What I love about my mother-in-law is that, unlike my own mother, she agreed to participate in my life. Even though we didn’t see eye to eye on many things, and even though I wouldn’t let her control my life like she wanted to, we still respected each other and carried on as friends ever since I was nineteen. She came to my Thanksgiving dinners, and she came to my kids’ parties. She had presents for the kids and little notes of thoughtfulness for me. She showed me what it is to have a family around you, and a community that loves you, and how to have a place in the world that keeps you going every day. She contributed so much to her city and to her neighborhood and to her building and to her family, and she did it all by making everyone laugh. Even when she was degrading people it was funny. I never saw her literally mad, but her anger showed in cutting jokes and social slights. It’s okay to say. She was a woman with a lot of guts in so many ways.
I admire my mother-in-law because here at the end of her life it is easy for any of us who knew her to say, she loved her life and enjoyed her life.

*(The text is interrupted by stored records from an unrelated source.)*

Lemma revision_open o rev e expire x w : reading 2 w -> w_txn w = None -> match o with Some v => readable v | None => missing end -> stoul rev = Ret e -> revision_time expire x ->
  exists ks1 txc, writable (tx_with_db txc db) /\ opened (mkWorld ks1 db (Some txc)) (tx_with_db txc db) /\ revision pk rev expire w =
    let w := mkWorld ks1 db (Some txc) in
    match o with
    | None => commit_reply cfg sess w (tx_with_db txc db) Command_fmtOK
    | Some v => or_return w (rv ← revision_record v e x; RocksKVStore_setKV cfg meta rv (tx_with_db txc db) now) (fun tx => commit_reply cfg sess w tx Command_fmtOK)
    end.
Proof.
  intros Hw Et Ho Ee Hx. destruct (here_open w o Hw Et Ho) as (w1 & w2 & txc & rv & Ec & Er & _ & Ef & Ew2 & _ & Hwr & _ & Hop). exists (w_store w2), txc. split; [done|]. split; [done|]. unfold Revision_run. rewrite Ee, bind_Ret.
  assert ((match expire with Some e => e ← stoul e; Ret (s64 e) | None => Ret 0 end) = Ret x) as -> by (destruct expire as [t|]; [destruct Hx as (z & -> & ->); done|by rewrite Hx]).
  rewrite bind_Ret. cbn [or_return]. rewrite Ec, bind_Ret, Er, bind_Ret, Ef. cbn [or_return]. by rewrite Ew2.
Qed.

Lemma revision_ok v rev e expire x v' w : reading 2 w -> w_txn w = None -> readable v -> stoul rev = Ret e -> revision_time expire x -> revision_record v e x = Ret v' -> RecordValue_wf v' ->
  closes (rewritten v') Command_fmtOK (revision pk rev expire w).
Proof.
  intros Hw Et Hv Ee Hx Ev Hwf'. destruct (revision_open (Some v) rev e expire x w Hw Et Hv Ee Hx) as (ks1 & txc & Hwr & Hop & ->). destruct (rewrite_ok v' _ Hwr Hwf') as (tx' & E & Hr).
  apply (closes_intro _ _ ks1 txc (tx_with_db txc db) tx'); [done|done|done|apply Hr|apply Hr|]. cbv zeta. by rewrite Ev, bind_Ret, E.
Qed.

Lemma stoul_u64 s n : stoul s = Ret n -> is_u64 n.
Proof.
  unfold stoul, parse_int, std_stoull, strto. destruct (space_at_end s); [done|]. destruct (take_sign _) as [neg [|c p]]; [done|]. destruct (isdigit c); [|done].
  pose proof (take_digits_ge (c :: p) 0 ltac:(lia)) as Hge. cbn [mbind option_bind]. destruct (Z.ltb_spec (take_digits 0 (c :: p)) (2 ^ 64)); [|done].
  destruct neg; intros [= <-]; [apply u64_range|]. by split.
Qed.

(** ** Exactness of the index *)

(** The index has the entry of the record for this time. *)
Definition in_index (v : RecordValue) (ttl : Z) (tx : RocksTxn T) : Prop := exists k, index_keys (Some (index_of v ttl)) = [k] /\ raw_record tx k <> None.

(** The index has the time of the record, and no other time for its key and type. *)
Definition index_exact (v : RecordValue) (tx : RocksTxn T) : Prop := forall ttl, is_u64 ttl -> in_index v ttl tx <-> rv_ttl v = ttl /\ ttl <> 0.

Lemma index_key_inj v a b c : is_u64 a -> is_u64 b -> RecordKey_equiv (ti_key (index_of v a) c) (ti_key (index_of v b) c) -> a = b.
Proof.
  intros Ha Hb (_ & _ & _ & E & _)%RecordKey_equiv_fields. cbn [rk_pk ti_key RecordKey_new] in E. unfold ti_raw in E. apply app_inj_1 in E as [E _]; [|by rewrite !length_be_bytes].
  by apply (be_bytes_inj 8).
Qed.

Lemma among_index v a b k : rv_type v <> RT_KV -> isDataMetaType (rv_type v) = true -> is_u64 a -> is_u64 b -> index_keys (Some (index_of v a)) = [k] -> among (index_keys (Some (index_of v b))) k = bool_decide (a = b).
Proof.
  intros Hn Hm Ha Hb Ek. destruct (index_keys_one v a Hn Hm) as (c & Hc & Ea), (index_keys_one v b Hn Hm) as (c' & Hc' & ->). assert (c' = c) as -> by congruence. rewrite Ek in Ea. injection Ea as ->. rewrite among_one.
  case_bool_decide as E; [subst; apply (reflexivity (R := RecordKey_equiv))|]. destruct (RecordKey_eqb _ _) eqn:Eq; [|done]. by apply index_key_inj in Eq.
Qed.

Lemma index_key_data v ttl k : isDataMetaType (rv_type v) = true -> is_u64 ttl -> index_keys (Some (index_of v ttl)) = [k] -> data_key k /\ ~ RecordKey_equiv k meta.
Proof.
  intros Hm Ht Ek. unfold index_keys in Ek. destruct (bool_decide _); [done|]. destruct (rt2Char _) as [c| |]; [|done|done]. injection Ek as <-. split.
  - split; [by apply ti_key_wf, index_of_wf|done].
  - by intros (_ & _ & Et & _)%RecordKey_equiv_fields.
Qed.

Lemma listed_raw v ttl tx k : index_keys (Some (index_of v ttl)) = [k] -> in_index v ttl tx <-> raw_record tx k <> None.
Proof. intros Ek. unfold in_index. rewrite Ek. split; [by intros (k' & [= <-] & ?)|intros ?; by exists k]. Qed.

Lemma retimed_exact v expireAt tx tx' : rv_type v <> RT_KV -> isDataMetaType (rv_type v) = true -> is_u64 (rv_ttl v) -> is_u64 expireAt -> expireAt <> 0 ->
  retimed v expireAt tx tx' -> index_exact v tx -> index_exact (RecordValue_setVersionEP (RecordValue_setTtl v expireAt) (sc_versionEP sess)) tx'.
Proof.
  intros Hn Hm Hv Ht Hz (_ & _ & _ & Hi) Hx ttl Hu. change (in_index (RecordValue_setVersionEP _ _) ttl tx') with (in_index v ttl tx'). cbn [rv_ttl RecordValue_setVersionEP RecordValue_setTtl].
  destruct (index_keys_one v ttl Hn Hm) as (c & Hc & Ek). destruct (index_key_data v ttl _ Hm Hu Ek) as [Hd Hne]. rewrite (listed_raw v ttl tx' _ Ek). specialize (Hi _ Hd Hne).
  rewrite (among_index v ttl expireAt _ Hn Hm Hu Ht Ek) in Hi. case_bool_decide as Ea; [destruct Hi as (s & -> & _); by subst|]. rewrite Hi. specialize (Hx ttl Hu). rewrite (listed_raw v ttl tx _ Ek) in Hx.
  destruct (Z.eqb_spec (rv_ttl v) 0) as [Ez|Ez]; [|rewrite (among_index v ttl (rv_ttl v) _ Hn Hm Hu Hv Ek); case_bool_decide as Eo].
  - cbn [index_keys among existsb]. rewrite Hx, Ez. naive_solver.
  - naive_solver.
  - rewrite Hx. naive_solver.
Qed.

Anything about her you didn’t like is okay because she’s a person, a human, with flaws that may have hit you the wrong way sometimes, but overall, if you are keeping score, she did more for the team than most of us ever will.

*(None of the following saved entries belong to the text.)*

(* ===== verification/GuardsLogic.v ===== *)
(** A logic for the programs of the guards (lock/lock.cpp): a session knows its own lock objects, the
    other sessions can only grant its requests, and so a proof about one program holds in every
    interleaving. *)

From Stdlib Require Import Strings.Byte ZArith Lia.
From stdpp Require Import base list numbers strings gmap relations.
From S2P Require Import Prelude Status Mgl MglSafe Guards.

Local Open Scope Z_scope.

(** * What an operation of a lock does to the lock objects *)

Section Frame.
Context {BM : BuildMode}.
Variable hash : bytes -> Z.

Local Abbreviation th := (target_hash hash).

Lemma setLockResult_Ret h x o res it h' :
  h !! x = Some o -> MGLock_setLockResult h x res it = Ret h' ->
  h' = <[x := mkMGLock (mg_target o) (mg_targetHash o) (mg_mode o) res it]> h.
Proof. intros Hx. unfold MGLock_setLockResult. rewrite (deref_obj _ _ _ Hx), bind_Ret. by intros [= <-]. Qed.

Lemma context_lock_heap h c x o h' c' :
  h !! x = Some o -> LockSchedCtx_lock h c x = Ret (h', c') ->
  exists res it, (res = LOCKRES_OK \/ res = LOCKRES_WAIT) /\
    h' = <[x := mkMGLock (mg_target o) (mg_targetHash o) (mg_mode o) res it]> h.
Proof.
  intros Hx. unfold LockSchedCtx_lock. rewrite (deref_obj _ _ _ Hx), bind_Ret. cbv zeta.
  intros (b & _ & E)%bind_Ret_inv. destruct (b || _);
    apply bind_Ret_inv in E as (c1 & _ & (h1 & E & [= <- _])%bind_Ret_inv);
    apply (setLockResult_Ret _ _ _ _ _ _ Hx) in E as ->; eauto.
Qed.

(** A request changes its own object only, and sets it up for its target. *)
Lemma request_frame h mgr S x o t m :
  mgr_rep hash h mgr S -> h !! x = Some o -> mg_res o = LOCKRES_UNINITED -> valid_mode m ->
  exists h' mgr' o', MGLock_request hash h mgr x t m = Ret (h', mgr') /\ (exists S', mgr_rep hash h' mgr' S') /\
    h' = <[x := o']> h /\ mg_target o' = t /\ mg_mode o' = m /\ (mg_res o' = LOCKRES_OK \/ mg_res o' = LOCKRES_WAIT).
Proof.
  intros Hrep Hx Hu Hm. destruct (request_refines _ _ _ _ _ _ t m Hrep Hx Hu Hm) as (h' & mgr' & E & Hrep').
  exists h', mgr'. pose proof E as E0. unfold MGLock_request in E.
  rewrite (deref_obj _ _ _ Hx), bind_Ret, (INVARIANT_D_bind _ _) in E by (by rewrite Hu).
  unfold MGLockMgr_lock in E. set (h1 := <[x := _]> h) in E.
  rewrite (deref_obj h1 x _ (lookup_insert_eq _ _ _)), bind_Ret in E.
  apply bind_Ret_inv in E as (sh & _ & ([h2 c2] & E & [= <- _])%bind_Ret_inv).
  apply (context_lock_heap _ _ _ _ _ _ (lookup_insert_eq _ _ _)) in E as (res & it & Hres & ->).
  eexists. split_and!; [exact E0|by eexists|unfold h1; by rewrite insert_insert_eq|done..].
Qed.

(** What another thread's release can do to an object: grant its request. *)
Definition granted_by (o o' : MGLock) : Prop :=
  mg_target o' = mg_target o /\ mg_mode o' = mg_mode o /\
  (mg_res o' = mg_res o \/ (mg_res o = LOCKRES_WAIT /\ mg_res o' = LOCKRES_OK)).

Lemma queue_object t h c q y m :
  ctx_rep t (th t) h c q -> (y, m) ∈ q_running q ++ q_pending q ->
  exists o, h !! y = Some o /\ mg_target o = t /\ mg_mode o = m /\ (mg_res o = LOCKRES_OK \/ mg_res o = LOCKRES_WAIT).
Proof.
  intros [_ _ _ _ Hr Hp _ _ _]. rewrite Forall_forall in Hr, Hp.
  intros [Hin|Hin]%elem_of_app; eexists; (split; [first [exact (Hr _ Hin)|exact (Hp _ Hin)]|]); cbn; auto.
Qed.

Lemma pending_granted t h c q h' c' x y :
  ctx_rep t (th t) h c q -> ctx_rep t (th t) h' c' (q_unlock q x) -> y <> x -> y ∈ (q_pending q).*1 ->
  exists o o', h !! y = Some o /\ h' !! y = Some o' /\ granted_by o o'.
Proof.
  intros Hr Hr' Hne ([y' m] & -> & Hin)%list_elem_of_fmap. cbn [fst] in *.
  pose proof (rep_nodup _ _ _ _ _ Hr) as Hnd. pose proof (rep_pending_heap _ _ _ _ _ Hr) as Hp.
  rewrite Forall_forall in Hp. specialize (Hp _ Hin).
  assert ((y', m) ∈ q_running (q_unlock q x) ++ q_pending (q_unlock q x)) as Hin'.
  { rewrite q_unlock_order by done. unfold q_drop. apply list_elem_of_filter. split; [done|].
    apply elem_of_app. by right. }
  destruct (queue_object _ _ _ _ _ _ Hr' Hin') as (o' & Ho' & Ht & Hm & Hres).
  eexists _, o'. split_and!; [exact Hp|done|]. unfold granted_by. cbn. split_and!; [done|done|].
  destruct Hres as [->| ->]; auto.
Qed.

(** A release leaves its own object unused; the others keep their targets, their modes and their
    results, except that it grants requests. *)
Lemma unlock_effect h mgr S x o :
  mgr_rep hash h mgr S -> h !! x = Some o ->
  exists h' mgr', MGLock_unlock h mgr x = Ret (h', mgr') /\ (exists S', mgr_rep hash h' mgr' S') /\
    (exists o', h' !! x = Some o' /\ mg_res o' = LOCKRES_UNINITED) /\
    (forall y, y <> x -> h' !! y = h !! y \/ exists o o', h !! y = Some o /\ h' !! y = Some o' /\ granted_by o o').
Proof.
  intros Hrep Hx. destruct (decide (mg_res o = LOCKRES_UNINITED)) as [Hu|Hu].
  { exists h, mgr. rewrite (unlock_unused _ _ _ _ Hx Hu). split_and!; eauto. }
  destruct (unlock_refines _ _ _ _ _ _ Hrep Hx Hu) as (h' & mgr' & m & E & Hrep' & Hx').
  exists h', mgr'. split_and!; [done|by eexists|by eexists|].
  destruct (mr_obj _ _ _ _ Hrep _ _ Hx) as [|(q & HS & Hth & Hin)]; [done|].
  destruct (mr_queue _ _ _ _ Hrep _ _ HS) as (c & Ec & Hr & _ & _).
  destruct (unlock_context _ _ _ _ _ _ _ Hr Hin) as (h1 & c1 & E1 & Hr1 & _ & Hf & _).
  assert (h' = h1) as ->.
  { unfold MGLock_unlock, MGLockMgr_unlock in E. rewrite (deref_obj _ _ _ Hx), !bind_Ret in E.
    rewrite bool_decide_eq_false_2 in E by done. rewrite Hth in E. unfold shard_at in E. unfold mgr_at in Ec.
    destruct (znth mgr _) as [sh|]; [|done].
    rewrite (INVARIANT_D_bind _ _) in E by (destruct Hin as [[-> _]|[-> _]]; done). rewrite !bind_Ret in E.
    rewrite (INVARIANT_D_bind _ _) in E by (destruct Hin as [[-> _]|[-> _]]; done).
    rewrite Ec, E1, !bind_Ret in E. apply bind_Ret_inv in E as (o2 & _ & (u & _ & [= <- _])%bind_Ret_inv). done. }
  intros y Hne. destruct (decide (y ∈ (q_pending q).*1)) as [Hy|Hy]; [right|left; by apply Hf].
  by eapply pending_granted.
Qed.

End Frame.

(** * The logic *)

(** What a session knows of a lock object of its own. *)
Inductive know : Set :=
  | Fresh | Asked (t : bytes) (m : LockMode) | Held (t : bytes) (m : LockMode).

Abbreviation known := (gmap Z know).

Definition agrees (h : heap) (x : Z) (k : know) : Prop :=
  exists o, h !! x = Some o /\
    match k with
    | Fresh => mg_res o = LOCKRES_UNINITED
    | Asked t m => mg_target o = t /\ mg_mode o = m /\ (mg_res o = LOCKRES_OK \/ mg_res o = LOCKRES_WAIT)
    | Held t m => mg_target o = t /\ mg_mode o = m /\ mg_res o = LOCKRES_OK
    end.

Definition agree (h : heap) (K : known) : Prop := forall x k, K !! x = Some k -> agrees h x k.

(** The program ends in [Q], if the other sessions leave its objects alone, and no operation of it
    fails. *)
Fixpoint wp {A} (p : prog A) (Q : A -> SessionLocks -> known -> Prop) (c : SessionLocks) (K : known) : Prop :=
  match p with
  | Done a => Q a c K
  | Act e k =>
      match e in lockE B return (B -> prog A) -> (B -> SessionLocks -> known -> Prop) -> Prop with
      | New => fun k go => forall x, K !! x = None -> go x c (<[x := Fresh]> K)
      | Request x t m => fun k go => K !! x = Some Fresh /\ valid_mode m /\ go tt c (<[x := Asked t m]> K)
      | Wait x => fun k go =>
          exists t m, K !! x = Some (Asked t m) /\ go LOCKRES_OK c (<[x := Held t m]> K) /\ go LOCKRES_TIMEOUT c K
      | Unlock x => fun k go => is_Some (K !! x) /\ go tt c (<[x := Fresh]> K)
      | Destroy x => fun k go => K !! x = Some Fresh /\ go tt c (delete x K)
      | Ctx f => fun k go => exists c' b, f c = Ret (c', b) /\ go b c' K
      end k (fun b => wp (k b) Q)
  end.

Lemma wp_bind {A B} (p : prog A) (f : A -> prog B) Q : forall c K,
  wp p (fun a => wp (f a) Q) c K -> wp (p ≫= f) Q c K.
Proof.
  induction p as [a|B' e k IH]; intros c K; [done|]. cbn. destruct e.
  - intros H x Hx. apply IH, H, Hx.
  - intros (H1 & H2 & H3). split_and!; [done|done|by apply IH].
  - intros (t & m & H1 & H2 & H3). exists t, m. split_and!; [done|by apply IH..].
  - intros (H1 & H2). split; [done|by apply IH].
  - intros (H1 & H2). split; [done|by apply IH].
  - intros (c' & b & H1 & H2). exists c', b. split; [done|by apply IH].
Qed.

Section Sound.
Context {BM : BuildMode}.
Variable hash : bytes -> Z.

(** The operations of a session leave what the others know. *)
Definition keeps (h h' : heap) (K K' : known) : Prop :=
  (forall y k, K !! y = None -> agrees h y k -> agrees h' y k) /\
  (forall y, is_Some (K' !! y) -> is_Some (K !! y) \/ h !! y = None) /\
  (forall y, is_Some (h' !! y) -> is_Some (K' !! y) \/ (K !! y = None /\ is_Some (h !! y))).

Lemma agrees_dom h x k : agrees h x k -> is_Some (h !! x).
Proof. intros (o & -> & _). by eexists. Qed.

Lemma agrees_granted h h' y k o o' :
  h !! y = Some o -> h' !! y = Some o' -> granted_by o o' -> agrees h y k -> agrees h' y k.
Proof.
  intros Ho Ho' (Ht & Hm & Hr) (o1 & E & H). rewrite Ho in E. injection E as <-. exists o'. split; [done|].
  rewrite Ht, Hm. destruct k; destruct Hr as [Hr|[Hr1 Hr2]]; rewrite ?Hr, ?Hr2; intuition congruence.
Qed.

(** An operation on one object [x] of the session. *)
Lemma keeps_one h h' K x k k' :
  K !! x = Some k -> agree h K -> agrees h' x k' ->
  (forall y, y <> x -> h' !! y = h !! y \/ exists o o', h !! y = Some o /\ h' !! y = Some o' /\ granted_by o o') ->
  agree h' (<[x := k']> K) /\ keeps h h' K (<[x := k']> K).
Proof.
  intros Hx HK Hx' Hf.
  assert (forall y k, y <> x -> agrees h y k -> agrees h' y k) as Hkeep.
  { intros y k0 Hne Hy. destruct (Hf y Hne) as [E|(o & o' & E1 & E2 & Hg)]; [|exact (agrees_granted _ _ _ _ _ _ E1 E2 Hg Hy)].
    unfold agrees in *. by rewrite E. }
  split; [|split_and!].
  - intros y k0. destruct (decide (y = x)) as [->|Hne]; [rewrite lookup_insert_eq; by intros [= <-]|].
    rewrite lookup_insert_ne by done. intros Hy. apply Hkeep; [done|by apply HK].
  - intros y k0 Hy. apply Hkeep. congruence.
  - intros y. destruct (decide (y = x)) as [->|Hne]; [left; by eexists|]. rewrite lookup_insert_ne by done. by left.
  - intros y Hy. destruct (decide (y = x)) as [->|Hne]; [left; rewrite lookup_insert_eq; by eexists|].
    rewrite lookup_insert_ne by done. destruct (K !! y) eqn:E; [left; by eexists|right]. split; [done|].
    destruct (Hf y Hne) as [<-|(o & o' & -> & _)]; [done|by eexists].
Qed.

Lemma keeps_heap h K : keeps h h K K.
Proof.
  split_and!; [done|by left|]. intros y Hy. destruct (K !! y) eqn:E; [left; by eexists|by right].
Qed.

(** A session can always go on, and what it knows stays true. *)
Lemma act_sound {A : Type} {B : Set} (e : lockE B) (k : B -> prog A) Q x h mgr S c K :
  mgr_rep hash h mgr S -> agree h K -> fresh_ok e x h -> wp (Act e k) Q c K ->
  exists h' mgr' c' b K', act_exec hash e x h mgr c = Ret (h', mgr', c', b) /\
    (exists S', mgr_rep hash h' mgr' S') /\ wp (k b) Q c' K' /\ agree h' K' /\ keeps h h' K K'.
Proof.
  intros Hrep HK Hfr Hwp. destruct e as [|y t m|y|y|y|B f]; cbn in Hfr, Hwp; cbn [act_exec].
  - destruct Hfr as [Hx Hsz]. assert (K !! x = None) as Hn.
    { destruct (K !! x) eqn:E; [|done]. destruct (HK _ _ E) as (o & E' & _). congruence. }
    assert (forall y k0, agrees h y k0 -> agrees (<[x := MGLock_new]> h) y k0) as Hk.
    { intros y k0 (o & E & H). exists o. rewrite lookup_insert_ne by congruence. done. }
    eexists _, _, _, _, _. split_and!; [done|exists S; by apply mgr_rep_new|by apply Hwp| |].
    + intros y k0. destruct (decide (y = x)) as [->|Hne].
      * rewrite lookup_insert_eq. intros [= <-]. eexists. rewrite lookup_insert_eq. done.
      * rewrite lookup_insert_ne by done. intros Hy. by apply Hk, HK.
    + split_and!; [auto| |]; intros y; (destruct (decide (y = x)) as [->|Hne];
        [by rewrite ?lookup_insert_eq; eauto|rewrite !lookup_insert_ne by done; intros Hy]); [by left|].
      destruct (K !! y) eqn:E; [left; by eexists|by right].
  - destruct Hwp as (Hy & Hm & Hwp). destruct (HK _ _ Hy) as (o & Ho & Hu).
    destruct (request_frame _ _ _ _ _ _ t m Hrep Ho Hu Hm) as (h' & mgr' & o' & E & Hrep' & Eh & Ht & Hmo & Hr).
    rewrite E, bind_Ret. eexists _, _, _, _, _. split_and!; [done|done|exact Hwp|..]; subst h';
      eapply keeps_one; try done; try (eexists; rewrite lookup_insert_eq; done);
      intros z Hz; left; by rewrite lookup_insert_ne.
  - destruct Hwp as (t & m & Hy & Hok & Hto). destruct (HK _ _ Hy) as (o & Ho & Ht & Hm & Hr).
    unfold MGLock_result. rewrite (deref_obj _ _ _ Ho), !bind_Ret. case_bool_decide as Hres.
    + eexists _, _, _, _, _. split_and!; [done|by eexists|exact Hok|..];
        eapply keeps_one; try done; try (by eexists); by left.
    + eexists _, _, _, _, _. split_and!; [done|by eexists|exact Hto|done|apply keeps_heap].
  - destruct Hwp as ([k0 Hy] & Hwp). destruct (HK _ _ Hy) as (o & Ho & _).
    destruct (unlock_effect _ _ _ _ _ _ Hrep Ho) as (h' & mgr' & E & Hrep' & (o' & Ho' & Hu) & Hf).
    rewrite E, bind_Ret. eexists _, _, _, _, _. split_and!; [done|done|exact Hwp|..];
      eapply keeps_one; try done; by eexists.
  - destruct Hwp as (Hy & Hwp). destruct (HK _ _ Hy) as (o & Ho & Hu).
    unfold MGLock_destroy. rewrite (deref_obj _ _ _ Ho), !bind_Ret, (INVARIANT_D_bind _ _) by (by rewrite Hu).
    rewrite bind_Ret. eexists _, _, _, _, _.
    split_and!; [done|exists S; by eapply mgr_rep_destroy|exact Hwp|..].
    + intros z k0 (Hne & Hz)%lookup_delete_Some. destruct (HK _ _ Hz) as (oz & Hoz & H).
      exists oz. by rewrite lookup_delete_ne.
    + split_and!.
      * intros z k0 Hz (oz & Hoz & H). exists oz. by rewrite lookup_delete_ne by congruence.
      * intros z (k0 & (Hne & Hz)%lookup_delete_Some). left. by eexists.
      * intros z (oz & (Hne & Hz)%lookup_delete_Some). rewrite lookup_delete_ne by done.
        destruct (K !! z) eqn:E; [left; by eexists|right; split; [done|by eexists]].
  - destruct Hwp as (c' & b & E & Hwp). rewrite E, bind_Ret.
    eexists _, _, _, _, _. split_and!; [done|by eexists|exact Hwp|done|apply keeps_heap].
Qed.

End Sound.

I love her because she didn’t run away when she realized I was different. Maybe she couldn’t since I am married to her son, but there are relatives that have been expunged from the record so I suppose she always held that option. She didn’t want to. She wanted to be able to say her family was a happy one, so she made sure it was.
One of her last days in the hospital she told us that all the nurses were complimenting her on her large and happy family all around her. I told her she should be proud of that.
Her answer, “It wasn’t easy.”
I think President Eisenhower said something similar when people commented on how he was able to keep the peace during an extremely tense time in our history.